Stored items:
Lemma coloring_start d : new_with_selected_parent (E:=E) sp (k self) = Ok d → coloring [] d.
Proof using HM Hdsp HC0 Hk.
  unfold new_with_selected_parent, ktype_add. rewrite checked_ok by (unfold u8_max; lia).
  cbn [mbind outcome_bind mret outcome_ret]. intros [= <-].
  split; cbn [selected_parent mergeset_blues mergeset_reds]; [done|constructor|]. split.
  - apply (blues_step _ (mkGhostdagData 0 0 sp [sp] [] {[sp := 0]}) dsp); [done|apply (co_blues _ _ _ _ _ _ HC0)].
  - cbn. constructor; [|apply (co_nodup _ _ _ _ _ _ HC0)]. intros Hin. by destruct (blues_of_sp sp Hin) as (_ & _ & ?).
  - cbn [app]. intros b [->|Hb]%elem_of_cons.
    + exists []. split_and!; [|apply bsize_here; apply lookup_singleton_eq|simpl; lia].
      split; [constructor|]. intros x. split; [by intros ?%elem_of_nil|]. intros ([->|Hx]%elem_of_cons & Hn & _).
      * destruct Hn. constructor.
      * destruct Hn. by apply blues_of_sp.
    + destruct (blues_of_sp b Hb) as (Ha & _ & Hne).
      destruct (co_size _ _ _ _ _ _ HC0 b Hb) as (A & [HA1 HA2] & Hz & Hle). exists A. split_and!; [|by eapply bsize_next; [apply lookup_singleton_ne| |]|done].
      split; [done|]. intros x. rewrite HA2, elem_of_cons. split; [tauto|]. intros ([->|Hx] & Hn & Hn'); [done|auto].
Qed.

Context (oms : list Hash) (Homs : ∀ x, x ∈ oms ↔ merged P ps sp x) (Hsort : StronglySorted sb_lt (as_sortable m <$> oms)).

(** Nothing in the blue set is in the future of the next candidate. *)
Lemma candidate_last pre nd c b : pre ++ [c] `prefix_of` oms → coloring pre nd →
  b ∈ mergeset_blues nd ++ l0 → is_Some (m !! b) ∧ ¬ ancestor P c b.
Proof using HM Hdsp HC0 Hk HP Hsp Homs Hsort.
  intros [rest Hrest] Hc Hb.
  assert (merged P ps sp c) as Hcm by (apply Homs; rewrite Hrest; set_solver).
  destruct (greedy_shape _ _ _ _ _ _ _ (proj1 Hk) (cg_spec _ _ Hc)) as (bs' & Hbs & Hsub & _).
  rewrite Hbs in Hb. assert (b = sp ∨ b ∈ l0 ∨ b ∈ pre) as Hcase.
  { apply elem_of_app in Hb as [[->|Hb]%elem_of_cons|Hb]; [auto| |auto]. right. right.
    eapply elem_of_submseteq; [done|by apply sublist_submseteq]. }
  destruct Hcase as [->|[Hl0|Hpre]].
  - split; [eauto|apply Hcm].
  - destruct (blues_of_sp b Hl0) as (Ha & ? & _). split; [done|]. intros Hcb. apply Hcm. by eapply ancestor_trans.
  - assert (merged P ps sp b) as Hbm by (apply Homs; rewrite Hrest; set_solver).
    pose proof (merged_known self P m HM ps sp HP Hsp b Hbm) as Hbk. split; [done|]. intros Ha.
    assert (sb_lt (as_sortable m b) (as_sortable m c)) as Hlt.
    { rewrite Hrest, fmap_app, fmap_app in Hsort. apply StronglySorted_app in Hsort as (Hcr & Hs & _).
      apply StronglySorted_app in Hs as (Hcr' & _). apply Hcr'; [by apply list_elem_of_fmap_2|left]. }
    assert (work_of m b ≤ work_of m c) as Hle.
    { revert Hlt. unfold sb_lt, sb_cmp. cbn. destruct (Z.compare_spec (work_of m b) (work_of m c)); [lia|lia|done]. }
    destruct (ancestor_work _ _ _ _ HG c b Ha (merged_known self P m HM ps sp HP Hsp c Hcm) Hbk) as [->|]; [|lia].
    unfold sb_lt in Hlt. rewrite (proj2 (proj2 (sb_cmp_spec _ _))) in Hlt; done.
Qed.

Context (Hfuel : (size m < fuel)%nat).

(** The sizes after a candidate turned blue. *)
Lemma colored_add nd c A sizes size nd' :
  colored P m (k self) nd (sp :: hs0) (mergeset_blues nd ++ l0) → selected_parent nd = sp →
  (∀ b, b ∈ mergeset_blues nd ++ l0 → ¬ ancestor P c b) →
  tracking self P m nd c (mergeset_blues nd ++ l0) A sizes size → anticone P (mergeset_blues nd ++ l0) c A →
  selected_parent nd' = selected_parent nd → mergeset_blues nd' = mergeset_blues nd ++ [c] →
  (∀ b, blues_anticone_sizes nd' !! b = match sizes !! b with
        | Some z => Some (z + 1)
        | None => if decide (b = c) then Some size else blues_anticone_sizes nd !! b end) →
  colored P m (k self) nd' (sp :: hs0) (mergeset_blues nd' ++ l0).
Proof using Hdsp HC0.
  clear Hk Hfuel. intros [_ Hnd Hz] Hsel Hlast [HA Hin Hdom Hsz [Hsize Hsk]] Hac Hsel' Hbs Hnew. set (l := mergeset_blues nd ++ l0) in *.
  assert (c ∉ l) as Hcl by (intros Hc; apply (Hlast c Hc); constructor).
  assert (∀ x, x ∈ mergeset_blues nd' ++ l0 ↔ x ∈ l ∨ x = c) as Hl'.
  { intros x. unfold l. rewrite Hbs, !elem_of_app, list_elem_of_singleton. tauto. }
  split.
  - rewrite <- Hsel, <- Hsel'. apply (blues_step _ nd' dsp); [congruence|apply (co_blues _ _ _ _ _ _ HC0)].
  - rewrite Hbs, <- app_assoc, (Permutation_app_comm [c]), app_assoc. apply NoDup_app.
    split_and!; [done| |apply NoDup_singleton]. intros x Hx ->%list_elem_of_singleton. done.
  - assert (∀ b, b ∉ A → b ≠ c → ∀ z, blue_size m b nd z → blue_size m b nd' z) as Hkeep.
    { intros b HbA Hbc z. apply blue_size_ext; [done|]. rewrite Hnew, decide_False by done.
      destruct (sizes !! b) eqn:Hb; [|done]. destruct HbA. apply Hdom. eauto. }
    intros b [Hb| ->]%Hl'.
    + destruct (Hz b Hb) as (B & [HB HB'] & Hbz & Hle). destruct (decide (b ∈ A)) as [HbA|HbA].
      * destruct (proj2 (Hdom b) HbA) as [z Hbs']. destruct (Hsz b z Hbs') as [Hz' Hlt].
        pose proof (blue_size_fun _ _ _ _ _ Hbz Hz') as <-. exists (B ++ [c]).
        rewrite length_app, Nat2Z.inj_add. change (Z.of_nat (length [c])) with 1. split_and!; [|apply bsize_here; by rewrite Hnew, Hbs'|lia].
        split.
        -- apply NoDup_app. split_and!; [done| |apply NoDup_singleton]. intros x Hx ->%list_elem_of_singleton. by apply HB' in Hx as [? _].
        -- intros x. rewrite elem_of_app, list_elem_of_singleton, HB', Hl'. split; [|tauto].
           intros [?| ->]; [tauto|]. split_and!; [by right|auto|by apply Hin in HbA as [_ ?]].
      * exists B. split_and!; [|apply Hkeep; [done|by intros ->|done]|done].
        split; [done|]. intros x. rewrite HB', Hl'. split; [tauto|]. intros ([?| ->] & Hn & Hn'); [done|].
        destruct HbA. by apply Hin.
    + exists A. split_and!; [|apply bsize_here|lia].
      * destruct Hac as [_ Hac]. split; [done|]. intros x. rewrite Hac, Hl'. split; [tauto|].
        intros ([?| ->] & Hn & Hn'); [done|]. destruct Hn. constructor.
      * rewrite Hnew, decide_True by done. destruct (sizes !! c) eqn:Hc; [|by rewrite Hsize].
        destruct Hcl. apply (Hin c), Hdom. eauto.
Qed.

Lemma color_ok pre nd c : pre ++ [c] `prefix_of` oms → coloring pre nd →
  ∃ nd', color (E:=E) fuel self nd c = Ok nd' ∧ coloring (pre ++ [c]) nd'.
Proof using HM Hdsp HC0 Hk HP Hsp Homs Hsort Hfuel.
  intros Hpre Hc. destruct Hc as [Hsel Hspec Hcol] eqn:Hceq.
  pose proof (λ b, candidate_last pre nd c b Hpre Hc) as Hlast.
  destruct (greedy_shape _ _ _ _ _ _ _ (proj1 Hk) Hspec) as (bs' & Hbs & _ & _ & _ & Hlen).
  assert (is_Some (m !! c)) as Hcm.
  { apply (merged_known self P m HM ps sp HP Hsp), Homs. destruct Hpre as [rest ->]. set_solver. }
  destruct (check_blue_candidate_ok (E:=E) fuel self P m HM Hk Hfuel nd _ _ Hcol) with (c := c) as (o & Ho & Hans).
  { intros b Hb. by apply Hlast. }
  { done. }
  { intros b Hb. by apply Hlast. }
  { rewrite Hsel. eauto. }
  { lia. }
  unfold color. rewrite Ho. cbn [mbind outcome_bind]. destruct o as [size sizes|].
  - destruct Hans as (A & Ht & Hac & Hfit & Hne).
    destruct (add_blue_ok (E:=E) nd c size sizes) as (nd' & Hadd & Hsel' & Hbs' & Hrs' & Hnew).
    { intros b z Hz. destruct (tr_sizes _ _ _ _ _ _ _ _ _ Ht b z Hz) as [Hbz Hlt].
      assert (b ∈ mergeset_blues nd ++ l0) as Hbl by (apply (tr_in _ _ _ _ _ _ _ _ _ Ht), (tr_dom _ _ _ _ _ _ _ _ _ Ht); eauto).
      destruct (co_size _ _ _ _ _ _ Hcol b Hbl) as (B & _ & HB & _). rewrite (blue_size_fun _ _ _ _ _ Hbz HB) in *. lia. }
    exists nd'. split; [done|]. split; [congruence| |].
    + rewrite Hbs', Hrs'. apply greedy_blue; [done|lia|done].
    + eapply colored_add; [done|done|intros b Hb; by apply Hlast|done..].
  - eexists. split; [done|]. split; [done| |].
    + apply greedy_red; [done|]. intros [Hle Hfit]. cbn [add_red mergeset_blues] in *. destruct Hans as [?|?]; [done|lia].
    + by apply (colored_ext P m (k self) nd).
Qed.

REQUIRED ACTION:
Each line above that has the word "congruence" must be copied.

EXERCISE SOLUTION:
  - rewrite <- Hsel, <- Hsel'. apply (blues_step _ nd' dsp); [congruence|apply (co_blues _ _ _ _ _ _ HC0)].
    exists nd'. split; [done|]. split; [congruence| |].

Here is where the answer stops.